Problem to solve: Reproduce, without any change, the span of lines from the opening of the records below to the line containing "- A commit writes", inclusive.

Provided information:
──────
(** * Marketing CRM service: segment criteria evaluator, campaign lifecycle
      and analytics roll-ups.

    A shallow embedding of [marketing_service/models.py] and
    [marketing_service/services.py].

    Modelling conventions.
    - JSON documents and the values of customer attributes are values of
      [pyval]; a JSON object is an association list (first binding wins);
      [PObject] stands for any other object (a bound method, an attribute
      of the ORM), known by its identity only.
    - Python exceptions are explicit: every function that can raise returns a
      [result], and [try ... except (ValueError, TypeError)] is [catch_vt].
    - Python floats are modelled by rationals ([Q]): rounding is not
      modelled, but the finite range is, because converting an integer
      outside of it raises [OverflowError]; and division is partial, a
      zero divisor raises [ZeroDivisionError].
    - Library functions the service calls but does not define ([json.loads],
      [float] on strings, [str] on non-string values, [str.lower]) are the
      members of the class [PyBuiltins]; every definition and theorem is
      generic in them.
    - The relational store is a record of tables; [Campaign.results] (a
      one-to-one back reference) is a field of the campaign row.  Columns
      with a declared default are modelled at their declared type, columns
      the application can leave unset are options.
    - A commit writes a row when one of the columns the function assigned
      has a new value, and then the ORM sets the row's [updated_at]
      ([onupdate]); a row whose assigned columns all kept their value is
      not written.
    - [datetime.utcnow()], in the service code and in the column defaults
      of the ORM, and the draws of the [random] module are inputs. *)

From Stdlib Require Import ZArith QArith Qround String Ascii DecimalString Lia.
From stdpp Require Import base option list gmap strings pretty.

Set Warnings "-register-all".

Local Open Scope Z_scope.
Local Open Scope string_scope.
Local Open Scope list_scope.

(** ** Exceptions *)

Inductive exn : Set :=
| ValueError
| TypeError
| AttributeError
| OverflowError
| ZeroDivisionError.

Inductive result (A : Type) : Type :=
| Ok (a : A)
| Raise (e : exn).
Arguments Ok {A} a.
Arguments Raise {A} e.

#[global] Instance result_ret : MRet result := fun _ a => Ok a.
#[global] Instance result_bind : MBind result := fun _ _ f m =>
  match m with
  | Ok a => f a
  | Raise e => Raise e
  end.

(** [try: m except (ValueError, TypeError): return False] *)
Definition catch_vt (m : result bool) : result bool :=
  match m with
  | Raise ValueError | Raise TypeError => Ok false
  | other => other
  end.
(** * Further properties of the access macros *)

(** ** Bit-vector identities *)

Lemma extract_insert_other g v w1 s1 w2 s2 :
  0 <= s1 -> 0 <= w1 -> s1 + w1 <= 32 ->
  0 <= s2 -> 0 <= w2 -> s2 + w2 <= 32 ->
  s1 + w1 <= s2 \/ s2 + w2 <= s1 ->
  extract_bits (wrap32 (insert_bits g v w1 s1)) w2 s2
  = extract_bits (wrap32 g) w2 s2.
Proof.
  intros Hs1 Hw1 Hf1 Hs2 Hw2 Hf2 Hd.
  unfold extract_bits, insert_bits, not32, wrap32.
  destruct Hd; Z.bitblast.
Qed.

Lemma insert_insert_same g v1 v2 w s :
  0 <= s -> 0 <= w -> s + w <= 32 ->
  wrap32 (insert_bits (wrap32 (insert_bits g v1 w s)) v2 w s)
  = wrap32 (insert_bits g v2 w s).
Proof.
  intros Hs Hw Hf. unfold insert_bits, not32, wrap32. Z.bitblast.
Qed.

Lemma insert_extract_self g w s :
  0 <= s -> 0 <= w -> s + w <= 32 ->
  wrap32 (insert_bits g (extract_bits g w s) w s) = wrap32 g.
Proof.
  intros Hs Hw Hf. unfold extract_bits, insert_bits, not32, wrap32.
  Z.bitblast.
Qed.

Lemma insert_insert_commute g v1 v2 w1 s1 w2 s2 :
  0 <= s1 -> 0 <= w1 -> s1 + w1 <= 32 ->
  0 <= s2 -> 0 <= w2 -> s2 + w2 <= 32 ->
  s1 + w1 <= s2 \/ s2 + w2 <= s1 ->
  wrap32 (insert_bits (wrap32 (insert_bits g v1 w1 s1)) v2 w2 s2)
  = wrap32 (insert_bits (wrap32 (insert_bits g v2 w2 s2)) v1 w1 s1).
Proof.
  intros Hs1 Hw1 Hf1 Hs2 Hw2 Hf2 Hd.
  unfold insert_bits, not32, wrap32.
  destruct Hd; Z.bitblast.
Qed.

Lemma insert_bits_low g v w s :
  0 <= s -> 0 <= w -> insert_bits g (v mod 2 ^ w) w s = insert_bits g v w s.
Proof.
  intros Hs Hw. unfold insert_bits.
  rewrite !Z.land_ones by lia. rewrite Z.mod_mod; [reflexivity |].
  apply Z.pow_nonzero; lia.
Qed.

Lemma split_word_bits g w s :
  0 <= s -> 0 <= w -> s + w <= 32 ->
  Z.lor (Z.land g (not32 (wrap32 (Z.shiftl (Z.ones w) s))))
        (Z.shiftl (extract_bits g w s) s) = wrap32 g /\
  Z.land (Z.land g (not32 (wrap32 (Z.shiftl (Z.ones w) s))))
         (Z.shiftl (extract_bits g w s) s) = 0.
Proof.
  intros Hs Hw Hf. unfold extract_bits, not32, wrap32.
  split; Z.bitblast.
Qed.

(** ** The accessors through these identities *)

Lemma htobe32_wrap h x : htobe32 h (wrap32 x) = htobe32 h x.
Proof. destruct h; cbn; rewrite wrap32_idem; reflexivity. Qed.

Lemma htobe32_be32toh h st : is_u32 st -> htobe32 h (be32toh h st) = st.
Proof.
  intros Hst. change (htobe32 h (be32toh h st)) with (be32toh h (htobe32 h st)).
  rewrite be32toh_htobe32. apply wrap32_small, Hst.
Qed.

Lemma htobe64_be64toh h st : is_u64 st -> htobe64 h (be64toh h st) = st.
Proof.
  intros Hst. change (htobe64 h (be64toh h st)) with (be64toh h (htobe64 h st)).
  rewrite be64toh_htobe64. apply wrap64_small, Hst.
Qed.

Lemma get32_wrap h st : wrap32 (get32 h st) = get32 h st.
Proof. apply wrap32_small. apply get32_range. Qed.

Section FieldValues.

Variable h : byte_order.
Variable REG : field.
Hypothesis Hfits : fits REG.

Lemma getnn_extract st :
  getnn h REG st
  = Some (extract_bits (get32 h st) (width REG) (31 - offset REG)).
Proof. apply getnn_fits, Hfits. Qed.

Lemma putnn_insert st X :
  putnn h REG st X
  = Some (htobe32 h (insert_bits (get32 h st) X (width REG)
                                 (31 - offset REG))).
Proof. apply putnn_fits, Hfits. Qed.

Lemma get32_putnn st X st' :
  putnn h REG st X = Some st' ->
  get32 h st'
  = wrap32 (insert_bits (get32 h st) X (width REG) (31 - offset REG)).
Proof.
  rewrite putnn_insert. intros [= <-]. apply get32_htobe32.
Qed.

End FieldValues.

(** ** What a user of the sub-word accessors can rely on *)

(** [getnn] on a field that fits is defined and its value is below
    [2^width]: no bit of a neighbouring field leaks into it. *)
Theorem getnn_range (h : byte_order) (REG : field) (st : Z) :
  fits REG ->
  exists x, getnn h REG st = Some x /\ 0 <= x < 2 ^ width REG.
Proof.
  intros Hfits. rewrite (getnn_extract h REG Hfits). eexists.
  split; [reflexivity |]. unfold extract_bits. destruct Hfits as [Hw Ho].
  rewrite Z.land_ones by lia. apply Z.mod_pos_bound.
  apply Z.pow_pos_nonneg; lia.
Qed.

Lemma getnn_range_witness :
  fits csb_cc /\
  exists x, getnn LittleEndian csb_cc 0x00402a00 = Some x
            /\ 0 <= x < 2 ^ width csb_cc.
Proof.
  assert (Hfits : fits csb_cc) by (unfold fits; cbn; lia).
  split; [exact Hfits |]. apply getnn_range. exact Hfits.
Defined.
(** * Mini Cactpot Calculator: the expected-value engine

    A shallow embedding of the game-logic module (gilValue,
    calculateOptionEV, calculateBestOptions, formatBestOptions,
    calculateCellEV, getPositionPriority, findBestCellsToReveal), of the
    older copy of gilValue / calculateOptionEV kept in cactpot-calc.js, of
    the Validation class and of the key filter and duplicate search of
    UIManager, followed by the properties the specification states about
    them and by further properties read off the code.

    Modelling conventions.
    - A board is a JavaScript array whose cells hold [null] or an integer
      (of a size a double holds exactly and prints in plain decimal):
      [list (option Z)].  Reading [board[i]] past the end yields
      [undefined], so what a line sees is a [value].
    - JavaScript numbers are idealised: a number is [NaN] or an exact
      rational.  Rounding of IEEE doubles is abstracted away, and the
      infinities are left out; the one division of the program,
      [evTotal / combinationCount], has a zero divisor only when the
      dividend is zero as well (no loop iteration ran), which is [NaN].
    - [console.log] calls have no influence on results and are omitted.
    - A string is a [string] of one-byte characters; of the page code only
      the functions that do not touch the document are embedded.
    - A function that may end by a JavaScript exception returns an
      [outcome]. *)

From Stdlib Require Import String DecimalString.
From Stdlib Require Import ZArith QArith Qabs List Bool Lia Permutation.
From Stdlib Require Import SpecFloat.
Import ListNotations.

Local Open Scope Z_scope.
(* ===== verification/_CoqProject ===== *)
-Q . S2P
Prelude.v
Double.v
ByteOrder.v
Constants.v
Text.v
IPv4Address.v
WireBuffer.v
ControlMessage.v
PacketFlags.v
PacketHeader.v
Beacon.v
OrderedMap.v
Discovery.v
Mailbox.v
MailboxRuns.v
MailboxPromises.v
AckRanges.v
SequenceBuffer.v
RttEstimator.v
MessageAssembler.v
MediaAssembler.v
SendScheduler.v
ReliableLink.v
LinkStreams.v
LinkReceive.v
LinkWire.v
Flow.v
Protocol.v
Delivery.v
LinkTimers.v
LinkRuns.v
Engine.v
SessionSpec.v
LinkIdentity.v
SchedulerRules.v
EngineSessions.v
EngineStep.v
Backlog.v
EngineLogic.v
EngineEffects.v
EngineInvariant.v
EngineRefines.v
EngineKeeps.v
EngineSends.v
EngineReceives.v
EngineSettles.v
EngineGrowth.v
EngineRound.v
EngineRuns.v
EngineShutdown.v
EngineEnds.v
EngineDeadlines.v
EngineTypes.v
EngineExample.v
ShutdownExample.v
Logging.v
TaskQueue.v
NetworkInformation.v
LinuxAdapters.v
WindowsAdapters.v
MacAdapters.v
Adapters.v
NetLinkCore.v
CoreRuns.v
CoreTypes.v
CoreExample.v
SocketErrors.v
SocketPlatform.v
SocketLaws.v
ReadWaiter.v
UdpSocket.v
SocketPromises.v
SocketOwnership.v
SocketExample.v
SocketWorld.v
NetLink.v
CInterface.v
(* ===== verification/Prelude.v ===== *)
(** * NetLink: a verification library

    NetLink is a C++ library for discovering peers in a local network and exchanging
    messages with them over UDP.  This library models its transport, its sessions, its
    engine and the core that runs it in Rocq, one definition for each function of the
    sources, and proves what the program promises.  Paths below are relative to
    [src/src/internal/].

    ** The program and its parts

    One I/O thread per instance runs [NetworkEngine::run].  Each round of its loop takes the
    commands of the application from the [Mailbox], receives datagrams, runs the timers
    that are due, lets the [SendScheduler] hand out the send budget, and passes a batch of
    events on; [NetLinkCore] posts the batch to a [TaskQueue], whose thread calls the
    application back.  A session with a peer is a [Peer] of the engine; its data travels on
    a [ReliableLink], which fragments messages, numbers, acknowledges and retransmits
    them, keeps a congestion window and gives a silent peer up.  Peers find each other by
    [Beacon]s, which [DiscoveryLogic] keeps track of, and open and end sessions with
    [ControlMessage]s.

    ** Files and sources

    Shared: this file (record updates, machine integers, tactics, lists), [Double]
    (binary64 arithmetic), [OrderedMap] ([std::map]), [Constants] ([TransportConstants.h]),
    [Text] (decimal numbers and [std::string]).

    Wire formats: [ByteOrder], [WireBuffer], [PacketFlags], [PacketHeader], [AckRanges]
    (all of [Channel/Protocol/]), [ControlMessage] ([Session/ControlMessage.h]), [Beacon]
    ([Discovery/Beacon.h]), [IPv4Address] ([Socket/IPv4Address.h], [SocketTypes.h]).  A
    decoder returns [None] if it would read outside its buffer, so that a result [Some _]
    on every input says that it never does.

    Components of a link: [SequenceBuffer] ([Channel/Queue/]), [RttEstimator]
    ([Channel/Reliability/RttEstimator.h]), [MessageAssembler] and [MediaAssembler]
    ([Channel/Fragmentation/]).

    The link: [ReliableLink] translates [Channel/Reliability/ReliableLink.{h,cpp}], every
    operation of it.  [LinkStreams] and [LinkReceive] say what the operations do to the
    streams of messages, [LinkWire] what the remote decodes.  [Flow], [Protocol] and
    [Delivery] put two links and a network together that loses, repeats and reorders;
    [LinkTimers] and [LinkRuns] are about loss detection, timers and the congestion window
    in every life a link can have; [LinkIdentity] shows that its stream id stays.

    Around the links: [SendScheduler] ([Channel/SendScheduler.h]) with [SchedulerRules];
    [Mailbox] ([Channel/Mailbox.h]) with [MailboxRuns] and [MailboxPromises], where any
    threads take the atomic steps of its operations in any order; [Discovery]
    ([Discovery/DiscoveryLogic.{h,cpp}]).

    The engine: [Engine] holds the state of [Engine/NetworkEngine.h] and the monad its
    handlers are written in, [EngineSessions] and [EngineStep] the handlers of
    [Engine/NetworkEngine.cpp].  [SessionSpec] is the abstract specification: the stages
    of a session and what the application is told.  [EngineLogic] is a program logic of
    weakest preconditions for the monad; [EngineEffects], [EngineInvariant],
    [EngineRefines], [EngineKeeps], [EngineSends], [EngineReceives] and [EngineRound] show
    that every handler keeps the invariant, which includes the refinement of the
    specification; [EngineGrowth] counts what the loop over the touched peers adds to their
    vector while it iterates it; [EngineRuns] draws the conclusions and [EngineExample] runs
    an engine.  [EngineDeadlines] shows that the deadlines the loop wakes for are those of
    the links.  [EngineSettles], [EngineShutdown] and [EngineEnds] follow a shutdown to its end in the
    same logic, and [ShutdownExample] runs one; [EngineTypes] bounds what the engine stores
    and says about peers.  [Backlog] takes what the engine shares with those that drop its
    batches apart into single accesses.

    Around the engine: [TaskQueue] ([Util/TaskQueue.h], [joinOrDetach] of
    [Util/ThreadUtils.h]) is the queue of the event thread, as passages under its mutex and
    a labelled step relation of all threads; [Logging] ([NetLinkLog.{h,cpp}]) has the sinks
    of threads and their scopes.  [NetworkInformation], [LinuxAdapters], [WindowsAdapters]
    and [MacAdapters] ([Network/]) say what is made of the adapters the operating system
    reports, [Adapters] which of them is used ([Core/NetLinkCore.cpp]).  [NetLinkCore]
    holds the rest of [Core/NetLinkCore.{h,cpp}] and interleaves the threads of the engine
    and of the queue with callers of every public function; [CoreRuns] says what the
    application sees, [CoreTypes] what values it sees, and [CoreExample] runs it.

    Below the engine: [SocketErrors], [SocketPlatform] and [ReadWaiter] translate
    [Socket/Platform/] and [Util/Timing/] for Linux, macOS and Windows over type classes of
    system calls, [UdpSocket] translates [Socket/SocketHandle.cpp] and
    [Socket/UdpSocket.cpp].  [SocketLaws] has what is relied on, [SocketPromises] what a
    socket promises, [SocketOwnership] a logic of the handles that are held, and
    [SocketExample] a small operating system to run them on.  [SocketWorld] puts the
    engine on these sockets: an instance of the interface it is verified against.

    Above the core: [NetLink] translates the class of [NetLink.cpp] and [CInterface] the
    functions of [capi/NetLinkC.cpp] over it.

    ** How the code is modelled

    Member functions are functions on records, updated with [r <| member := value |>].
    Integers are [Z] with the width written out ([u8], [u16], [u32], [u64]); time points
    and durations are nanoseconds; bytes are [Byte.byte].  A mutex that is held from the
    first to the last access of an operation makes it one atomic step; an operation that
    waits is two steps, with any steps of other threads in between.  What is not in the
    sources is a parameter: the type class [World] of [Engine] stands for sockets,
    adapters, the random generator and the other threads, which interfere whenever the
    engine reaches for what is shared, and [WorldOk] says what is relied on;
    [MessageSource] of [ReliableLink] stands for where a link takes its messages from, and
    the queues of a peer of the engine are its instance ([EngineStep]).

    ** What the theorems show

    - What two links promise: every message is delivered once and in order on each
      acknowledged lane, and all of it once nothing is pending
      ([Delivery.delivered_in_order], [Delivery.drained_delivered]).
    - What a link does at its own end: every fragment is accounted for, a timer is armed
      while something is outstanding, losses are declared, the congestion window is
      respected, a peer is given up exactly when it owes an acknowledgement or is silent
      for its time-out ([LinkRuns]).
    - What the engine promises: it refines the specification of sessions, so that the
      contract of [NetLinkCallbacks] holds; a round returns, with a send rate set and room
      in the vector of touched peers; the tables agree; other threads see the sessions as
      they are; a failure between two steps leaves no session behind and none that the
      application was not told the end of ([EngineRuns]); the loop does not oversleep what
      the links wait for ([EngineDeadlines.loop_wakes]); a shutdown ends within the linger
      time ([EngineEnds.shutdown_in_time]); what waits for the application is accounted for,
      and the engine is not called when it is gone ([Backlog.backlog_accounts]).
    - What the mailbox promises to pushers, waiters and the I/O thread
      ([MailboxPromises]); the budget and the turns of the scheduler ([SendScheduler]).
    - Data structures against reference definitions: the ring of slots is a finite map,
      the ranges of an Ack are the set of seqs, assembling yields the message.
    - Wire formats: a decoder accepts exactly what an encoder wrote, within bounds.
    - What the application sees: through starts and stops in any order, the callbacks are
      told what the engines handed over, in order, according to the contract, and of no
      event after a [stop] that waited has returned ([CoreRuns]); tasks run in order, and draining and stopping
      end ([TaskQueue]); the adapter that is used and shown is the selected one
      ([Adapters], [LinuxAdapters], [WindowsAdapters]), and the routing table of a Mac is
      read within its bounds ([MacAdapters]); log lines go to the outermost sink of their
      thread ([Logging]).
    - What a socket promises: datagrams are handed over whole and in order, an interrupt is
      not lost, a time-out is not early, a shutdown is seen ([SocketPromises]); [bind]
      leaves nothing open that it does not return ([SocketOwnership]).
    - What the C interface promises: what an application that uses it is told about peers
      fits the C structs ([CInterface.told_values_fit]), and texts are cut between
      characters.  That its functions are steps of the core, so that what holds of the core
      holds of its instances, is a lemma ([CInterface.interface_refines]).

    ** Fuel and bounds

    Recursion that is not structural takes fuel, and theorems that promise a result prove
    it sufficient.  The loops of a link run over lists, or over the slots of a buffer
    with the number of its entries as fuel.  A round of the
    engine needs [MaxPeers + burst] for the scheduler ([EngineRuns.round_returns]: one turn
    for each peer to find nothing to send and one for each datagram the budget allows), and
    for the vector of touched peers twice the room it takes ([EngineGrowth.roomy]), as the
    loop over it may push to it once for each of its elements;
    the loop over the Acks of a link has its own fuel from the number of pending Acks
    ([EngineStep]); the draw of a free stream id ends within the fuel by [WorldOk], which
    says that a generator does not repeat taken ids for ever.  A system call of a socket is
    made again after every signal that interrupts it: more rounds than signals will come
    are enough ([SocketLaws.retrying_ok]), and four for a wait on Windows, whose timer is
    signalled at most three times before the deadline has passed ([ReadWaiter]).  Binary64 arithmetic is
    exact rounding of rationals; the ranges that occur exclude overflow and subnormals.

    ** Not modelled

    - The operating system: its calls are the fields of [Kernel] and [WaitKernel], and what
      is documented of them the laws [KernelOk] and [WaitOk].
    - The calls of the operating system in [Network/], whose answers are parameters of the
      backends; the conversion of wide characters on Windows; the release of what Windows
      and the process give back at their end.
    - What the texts of log lines say: they are arguments of the steps that write them.
      Atomics that only publish statistics are written, but not read by other threads.
    - Of the engine: the stop token of [run], which only the end of a thread that is not yet
      joined would use, and [localEndpoint], a second reference to the socket for tests.  An exception ends
      the loop of an engine between two steps; one in the middle of a step may find the
      invariant broken, and [EngineRuns.failure_ends_sessions] says what follows if it does
      not, of the events as well that the step had gathered and that are dropped.
    - Of [joinOrDetach], the branch for a thread that would join itself: the core gets there
      only if the instance is destroyed from a callback, which [NetLink.h] rules out.
    - Declarations, deleted constructors and accessors of classes, for which the fields of
      records stand; random seeds, for which the drawn numbers are parameters.
    - The memory model: steps under a mutex are atomic and in one order. *)
From stdpp Require Export base tactics numbers list gmap.
From Stdlib Require Export ZArith Lia.
From Stdlib Require Import Strings.Byte.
──────
Response to the task:
(** * Marketing CRM service: segment criteria evaluator, campaign lifecycle
      and analytics roll-ups.

    A shallow embedding of [marketing_service/models.py] and
    [marketing_service/services.py].

    Modelling conventions.
    - JSON documents and the values of customer attributes are values of
      [pyval]; a JSON object is an association list (first binding wins);
      [PObject] stands for any other object (a bound method, an attribute
      of the ORM), known by its identity only.
    - Python exceptions are explicit: every function that can raise returns a
      [result], and [try ... except (ValueError, TypeError)] is [catch_vt].
    - Python floats are modelled by rationals ([Q]): rounding is not
      modelled, but the finite range is, because converting an integer
      outside of it raises [OverflowError]; and division is partial, a
      zero divisor raises [ZeroDivisionError].
    - Library functions the service calls but does not define ([json.loads],
      [float] on strings, [str] on non-string values, [str.lower]) are the
      members of the class [PyBuiltins]; every definition and theorem is
      generic in them.
    - The relational store is a record of tables; [Campaign.results] (a
      one-to-one back reference) is a field of the campaign row.  Columns
      with a declared default are modelled at their declared type, columns
      the application can leave unset are options.
    - A commit writes a row when one of the columns the function assigned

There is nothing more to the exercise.